Comment by submeta
9 hours ago
Yes, it’s super handy to be able to record an Emacs macro and modify large text within seconds, something that would take me half an hour. Yes, it’s super cool to navigate text at lightning speed.
But honestly, I have seen engineers who work with the mouse to navigate, and use nano to edit text in the terminal, and IDEs from intelliJ to navigate their codebase, engineers who were 10x as productive as I was. Why? Because in the end navigating your text is not what determines engineering success. It’s convenient, yes, but that’s not the core challenge. These days devs using VS Code can be magnitudes more productive just because they focus on the things that matter.
Edit:
Don’t get me wrong. I love my (mechanical) keyboard. I hardly use the mouse. I have a shortcut for everything using Keyboard Maestro, Karabiner elements, and I use Emacs for text editing, and all of that makes me super fast using my computer. But all of that does not make you a better engineer (I am not an engineer anyway). So spending time on other qualities (being able to do research, to solve problems, to manage knowledge, to communicate well, to document well) is way more relevant for your success as an engineer.

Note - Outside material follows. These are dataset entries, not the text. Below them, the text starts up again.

(** X1: [load_data] returns one row per non-empty data record exactly when
    every non-empty data record has as many fields as the header; a record
    with a missing field (set to [None] by [DictReader]) or a surplus field
    makes it raise [AttributeError]. An empty file gives no row. *)
Theorem load_data_outcome (py_float : string -> option Q) (header : list string)
    (recs : list (list string)) :
  Load.load_data py_float [] = Ok [] /\
  (Forall (fun rec => rec = [] \/ length rec = length header) recs ->
     exists rows, Load.load_data py_float (header :: recs) = Ok rows /\
       length rows = length (Load.data_records recs)) /\
  (~ Forall (fun rec => rec = [] \/ length rec = length header) recs ->
     Load.load_data py_float (header :: recs) = Err AttributeError).
Proof.
  split; [reflexivity|]. apply load_rows_outcome.
Qed.

(** X2: with distinct header names, [load_data] turns the [i]-th non-empty
    data record into the [i]-th row, whose value for header [j] is field
    [j] converted by [float(v) if v.replace('.', '', 1).isdigit() else v],
    and which has no key outside the header. *)
Theorem load_data_fields (py_float : string -> option Q) (header : list string)
    (recs : list (list string)) (rows : list row) :
  NoDup header -> Load.load_data py_float (header :: recs) = Ok rows ->
  length rows = length (Load.data_records recs) /\
  forall i, (i < length rows)%nat ->
    (forall j, (j < length header)%nat ->
       nth i rows ∅ !! nth j header ""%string
       = Some (Load.convert_field py_float (nth j (nth i (Load.data_records recs) []) ""%string))) /\
    (forall k, ~ In k header -> nth i rows ∅ !! k = None).
Proof.
  intros Hnd H. cbn [Load.load_data] in H.
  pose proof (load_rows_forall2 py_float _ _ _ H) as Hf.
  split; [symmetry; exact (Forall2_length _ _ _ Hf)|].
  intros i Hi.
  pose proof (Forall2_nth' _ _ _ i [] ∅ Hf Hi) as Hr.
  destruct (load_row_fields py_float _ _ _ Hnd Hr) as [_ [Hj Hk]].
  split; [exact Hj | exact Hk].
Qed.

Lemma load_data_fields_witness :
  nth 1 (ok_or (Load.load_data parse_decimal
                  [["Artist Name"; "Number of Songs (Spotify)"]; ["A"; "3"]; []; ["B"; "N/A"]]) [])
      ∅ !! "Number of Songs (Spotify)" = Some (VStr "N/A").
Proof.
  destruct (load_data_fields parse_decimal ["Artist Name"; "Number of Songs (Spotify)"]
              [["A"; "3"]; []; ["B"; "N/A"]]
              (ok_or (Load.load_data parse_decimal
                  [["Artist Name"; "Number of Songs (Spotify)"]; ["A"; "3"]; []; ["B"; "N/A"]]) []))
    as [_ Hf].
  - apply (bool_decide_unpack _). vm_compute. exact I.
  - apply result_ok. vm_compute. reflexivity.
  - destruct (Hf 1%nat ltac:(vm_compute; lia)) as [Hj _].
    exact (Hj 1%nat ltac:(cbn; lia)).
Defined.

Lemma is_digit_not_dot (c : ascii) : Load.is_ascii_digit c = true -> Ascii.eqb c "."%char = false.
Proof.
  intros H. destruct (Ascii.eqb_spec c "."%char) as [->|]; [discriminate | reflexivity].
Qed.

(** [parse_digits] reads ASCII digits with at most one dot. *)
Lemma parse_digits_digits (s : string) (acc : Z) (scale : positive) (dot : bool) :
  (0 <= acc)%Z ->
  (if dot then Load.all_ascii_digits s
   else Load.all_ascii_digits (Load.replace_first_dot s)) = true ->
  exists n d, parse_digits s acc scale dot = Some (n, d) /\ (0 <= n)%Z.
Proof.
  revert acc scale dot; induction s as [|c s IH]; intros acc scale dot Hacc Hs.
  - exists acc, scale. split; [reflexivity | exact Hacc].
  - cbn [parse_digits].
    destruct dot.
    + cbn [Load.all_ascii_digits] in Hs. apply andb_true_iff in Hs as [Hc Hs].
      rewrite (is_digit_not_dot c Hc). unfold Load.is_ascii_digit in Hc. cbn zeta in Hc.
      rewrite Hc. apply IH; [lia | exact Hs].
    + cbn [Load.replace_first_dot] in Hs.
      destruct (Ascii.eqb c "."%char) eqn:Hdot.
      * apply IH; [exact Hacc | exact Hs].
      * cbn [Load.all_ascii_digits] in Hs. apply andb_true_iff in Hs as [Hc Hs].
        unfold Load.is_ascii_digit in Hc. cbn zeta in Hc. rewrite Hc. apply IH; [lia | exact Hs].
Qed.

(** Conversely, [parse_digits] fails on a string with any character
    other than '0'..'9' and its first dot. *)
Lemma parse_digits_some_ascii (s : string) (acc : Z) (scale : positive) (dot : bool)
    (nd : Z * positive) :
  parse_digits s acc scale dot = Some nd ->
  (if dot then Load.all_ascii_digits s
   else Load.all_ascii_digits (Load.replace_first_dot s)) = true.
Proof.
  revert acc scale dot; induction s as [|c s IH]; intros acc scale dot Hp.
  - by destruct dot.
  - cbn [parse_digits] in Hp.
    destruct (Ascii.eqb c "."%char) eqn:Hdot.
    + destruct dot; [discriminate|].
      cbn [Load.replace_first_dot]. rewrite Hdot.
      exact (IH _ _ true Hp).
    + destruct ((48 <=? Ascii.nat_of_ascii c)%nat && (Ascii.nat_of_ascii c <=? 57)%nat)
        eqn:Hc; [|discriminate].
      apply IH in Hp.
      destruct dot; cbn [Load.replace_first_dot Load.all_ascii_digits];
        [|rewrite Hdot; cbn [Load.all_ascii_digits]];
        unfold Load.is_ascii_digit; cbn zeta; rewrite Hc; exact Hp.
Qed.

Lemma parse_decimal_unsigned (c : ascii) (s : string) :
  c <> "-"%char ->
  parse_decimal (String c s) =
  match parse_digits (String c s) 0 1 false with
  | Some (n, d) => Some (Qmake (1 * n) d)
  | None => None
  end.
Proof.
  intros Hc. unfold parse_decimal.
  destruct c as [[] [] [] [] [] [] [] []]; try reflexivity. exfalso. by apply Hc.
Qed.

Lemma isdigit_not_minus (c : ascii) (v : string) :
  Load.isdigit (Load.replace_first_dot (String c v)) = true -> c <> "-"%char.
Proof. intros Hd ->. discriminate. Qed.

Lemma convert_field_decimal (v : string) :
  (Load.isdigit (Load.replace_first_dot v) = true ->
   Load.all_ascii_digits (Load.replace_first_dot v) = true ->
     exists q, parse_decimal v = Some q /\ 0 <= q /\
       Load.convert_field parse_decimal v = VNum q) /\
  (Load.isdigit (Load.replace_first_dot v) = true ->
   Load.all_ascii_digits (Load.replace_first_dot v) = false ->
     parse_decimal v = None /\ Load.convert_field parse_decimal v = VNum 0) /\
  (Load.isdigit (Load.replace_first_dot v) = false ->
     Load.convert_field parse_decimal v = VStr v).
Proof.
  split; [|split]; intros Hd; unfold Load.convert_field; rewrite Hd; [| |reflexivity].
  - intros Hall.
    destruct v as [|c v]; [discriminate|].
    rewrite parse_decimal_unsigned by exact (isdigit_not_minus c v Hd).
    destruct (parse_digits_digits (String c v) 0 1 false ltac:(lia) Hall) as [n [d [Hp Hn]]].
    rewrite Hp. exists (Qmake (1 * n) d). split; [reflexivity|]. split; [|reflexivity].
    unfold Qle. cbn [Qnum Qden]. lia.
  - intros Hall.
    destruct v as [|c v]; [discriminate|].
    rewrite parse_decimal_unsigned by exact (isdigit_not_minus c v Hd).
    destruct (parse_digits (String c v) 0 1 false) as [[n d]|] eqn:Hp.
    + apply parse_digits_some_ascii in Hp. congruence.
    + split; reflexivity.
Qed.

(** X3: in [load_data], [float(v)] is called on a field that, with its
    first '.' deleted, passes [str.isdigit]. If that string is made of
    ASCII digits, the field parses to a non-negative number, which is
    stored; if it holds a superscript digit such as U+00B2 (for which
    [isdigit] is true too), [float] raises and the [except ValueError]
    branch stores 0. Every other field is stored unchanged as a string
    (e.g. '-5', '1e3', '' or ' 7'). *)
Theorem load_field_conversion (v : string) :
  (Load.isdigit (Load.replace_first_dot v) = true ->
   Load.all_ascii_digits (Load.replace_first_dot v) = true ->
     exists q, parse_decimal v = Some q /\ 0 <= q /\
       Load.convert_field parse_decimal v = VNum q) /\
  (Load.isdigit (Load.replace_first_dot v) = true ->
   Load.all_ascii_digits (Load.replace_first_dot v) = false ->
     parse_decimal v = None /\ Load.convert_field parse_decimal v = VNum 0) /\
  (Load.isdigit (Load.replace_first_dot v) = false ->
     Load.convert_field parse_decimal v = VStr v).
Proof. apply convert_field_decimal. Qed.

Lemma convert_entries_values (py_float : string -> option Q) (d : list (string * Load.cell))
    (kvs : list (string * value)) (k : string) (v : value) :
  Load.convert_entries py_float d = Ok kvs -> In (k, v) kvs ->
  exists s, v = Load.convert_field py_float s.
Proof.
  revert kvs; induction d as [|[k' [s| |l]] d IH]; intros kvs Hc Hin;
    cbn [Load.convert_entries] in Hc; try discriminate.
  - injection Hc as <-. done.
  - destruct (Load.convert_entries py_float d) as [kvs'|e] eqn:Hd; cbn [bind] in Hc;
      [|discriminate].
    injection Hc as <-. destruct Hin as [Heq|Hin].
    + injection Heq as -> <-. by exists s.
    + by apply (IH kvs').
Qed.

Lemma load_rows_values (py_float : string -> option Q) (fieldnames : list string)
    (recs : list (list string)) (rows : list row) :
  Load.load_rows py_float fieldnames recs = Ok rows ->
  forall r, In r rows -> forall k v, r !! k = Some v -> exists s, v = Load.convert_field py_float s.
Proof.
  intros H. apply load_rows_forall2 in H.
  induction H as [|rec r recs' rows' Hr H IH]; intros r' Hin k v Hk; [done|].
  destruct Hin as [<-|Hin]; [|by apply (IH r' Hin k)].
  unfold Load.load_row in Hr. destruct (Load.dict_reader_row fieldnames rec) as [d extra].
  destruct (Load.convert_entries py_float d) as [kvs|e] eqn:Hc; cbn [bind] in Hr; [|discriminate].
  destruct extra; [discriminate|]. injection Hr as <-.
  apply elem_of_list_to_map_2, list_elem_of_In in Hk.
  exact (convert_entries_values py_float d kvs k v Hc Hk).
Qed.

(** X4: every number [load_data] stores is non-negative: a field such as
    '-5' does not pass the [isdigit] test and stays a string. *)
Theorem load_data_nonneg (recs : list (list string)) (rows : list row) :
  Load.load_data parse_decimal recs = Ok rows ->
  forall r, In r rows -> forall k q, r !! k = Some (VNum q) -> 0 <= q.
Proof.
  destruct recs as [|header recs]; cbn [Load.load_data].
  - intros H. injection H as <-. done.
  - intros H r Hin k q Hk.
    destruct (load_rows_values parse_decimal header recs rows H r Hin k _ Hk) as [s Hs].
    destruct (Load.isdigit (Load.replace_first_dot s)) eqn:Hd.
    + destruct (convert_field_decimal s) as [Ha [Hb _]].
      destruct (Load.all_ascii_digits (Load.replace_first_dot s)) eqn:Hall.
      * destruct (Ha Hd eq_refl) as [q' [_ [Hq' Hc]]].
        rewrite Hc in Hs. injection Hs as ->. exact Hq'.
      * rewrite (proj2 (Hb Hd eq_refl)) in Hs. injection Hs as <-. apply Qle_refl.
    + rewrite (proj2 (proj2 (convert_field_decimal s)) Hd) in Hs. discriminate.
Qed.

Lemma load_data_nonneg_witness :
  Load.load_data parse_decimal [["Songs"]; ["3.5"]; ["-5"]]
    = Ok [{[ "Songs" := VNum (35 # 10) ]}; {[ "Songs" := VStr "-5" ]}] /\ 0 <= 35 # 10.
Proof.
  assert (H : Load.load_data parse_decimal [["Songs"]; ["3.5"]; ["-5"]]
              = Ok [{[ "Songs" := VNum (35 # 10) ]}; {[ "Songs" := VStr "-5" ]}])
    by (vm_compute; reflexivity).
  split; [exact H|].
  apply (load_data_nonneg _ _ H {[ "Songs" := VNum (35 # 10) ]} ltac:(by left) "Songs").
  apply lookup_insert_eq.
Defined.

(* ------------------------------------------------------------------ *)
(** ** The single-profile integer program *)

Lemma feasible1_spec (m : AC.ilp1) (x : nat -> Q) :
  ACILP.feasible1 m x <->
  (forall i, (i < AC.n1 m)%nat -> x i == 0 \/ x i == 1) /\
  inject_Z (AC.min_ready m) <= MAC.qsum (AC.n1 m) x.
Proof.
  unfold ACILP.feasible1, ACILP.feasible1b. rewrite andb_true_iff, forall_lt_spec, Qle_bool_iff.
  split; intros [Hb Hs]; split; try exact Hs; intros i Hi.
  - specialize (Hb i Hi). apply orb_true_iff in Hb as [H|H]; apply Qeq_bool_iff in H; auto.
  - apply orb_true_iff. destruct (Hb i Hi) as [H|H]; [left|right]; by apply Qeq_bool_iff.
Qed.

Lemma costs1_nth (data : list row) (c : list Q) :
  AC.costs1 data = Ok c ->
  length c = length data /\
  forall i, (i < length data)%nat ->
    nth i data ∅ !! "Distance_to_Ideal" = Some (VNum (nth i c 0)).
Proof.
  revert c; induction data as [|r rs IH]; intros c H; cbn [AC.costs1] in H.
  - injection H as <-. split; [reflexivity|]. intros i Hi; cbn in Hi; lia.
  - destruct (r !! "Distance_to_Ideal") as [[d|s]|] eqn:Hd; try discriminate.
    destruct (AC.costs1 rs) as [cs|e] eqn:Hc; cbn [bind] in H; [|discriminate].
    injection H as <-. destruct (IH _ eq_refl) as [Hl Hn].
    split; [cbn; lia|]. intros [|i] Hi; [exact Hd|]. apply Hn. cbn in Hi. lia.
Qed.

Lemma costs1_distances (py_float : string -> option Q) (data : list row)
    (ideal : list (string * Q)) (w : gmap string Q) :
  exists c, AC.costs1 (AC.calculate_all_distances py_float data ideal w) = Ok c.
Proof.
  induction data as [|r rs [c IH]]; [by exists []|].
  cbn [AC.calculate_all_distances map AC.costs1]. rewrite lookup_insert_eq.
  unfold AC.calculate_all_distances in IH. rewrite IH. cbn [bind]. eexists; reflexivity.
Qed.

Yes people who talk about vim being more efficient, are in my opinion, misguided. For me it's very little to do with efficiency, and much more to do with creating a more pleasant experience writing text, especially text with an exploitable structure (code).
I really enjoy precision, and that's what vim provides. It's the same reason I'd much rather play an FPS video game with a mouse and keyboard, than an analog control stick. And the same reason I hate doing anything important on a touch screen.
Vim is not about speed. It’s about efficiency (less effort) and programmability. You can do the same or more editing actions with other tools, but with Vim (and also Emacs), you can make it effortless.
> Because in the end navigating your text is not what determines engineering success. It’s convenient, yes, but that’s not the core challenge.
That's true, but it's still very helpful.
I'd argue that programming isn't the core challenge either, but it would be foolish to dismiss it entirely.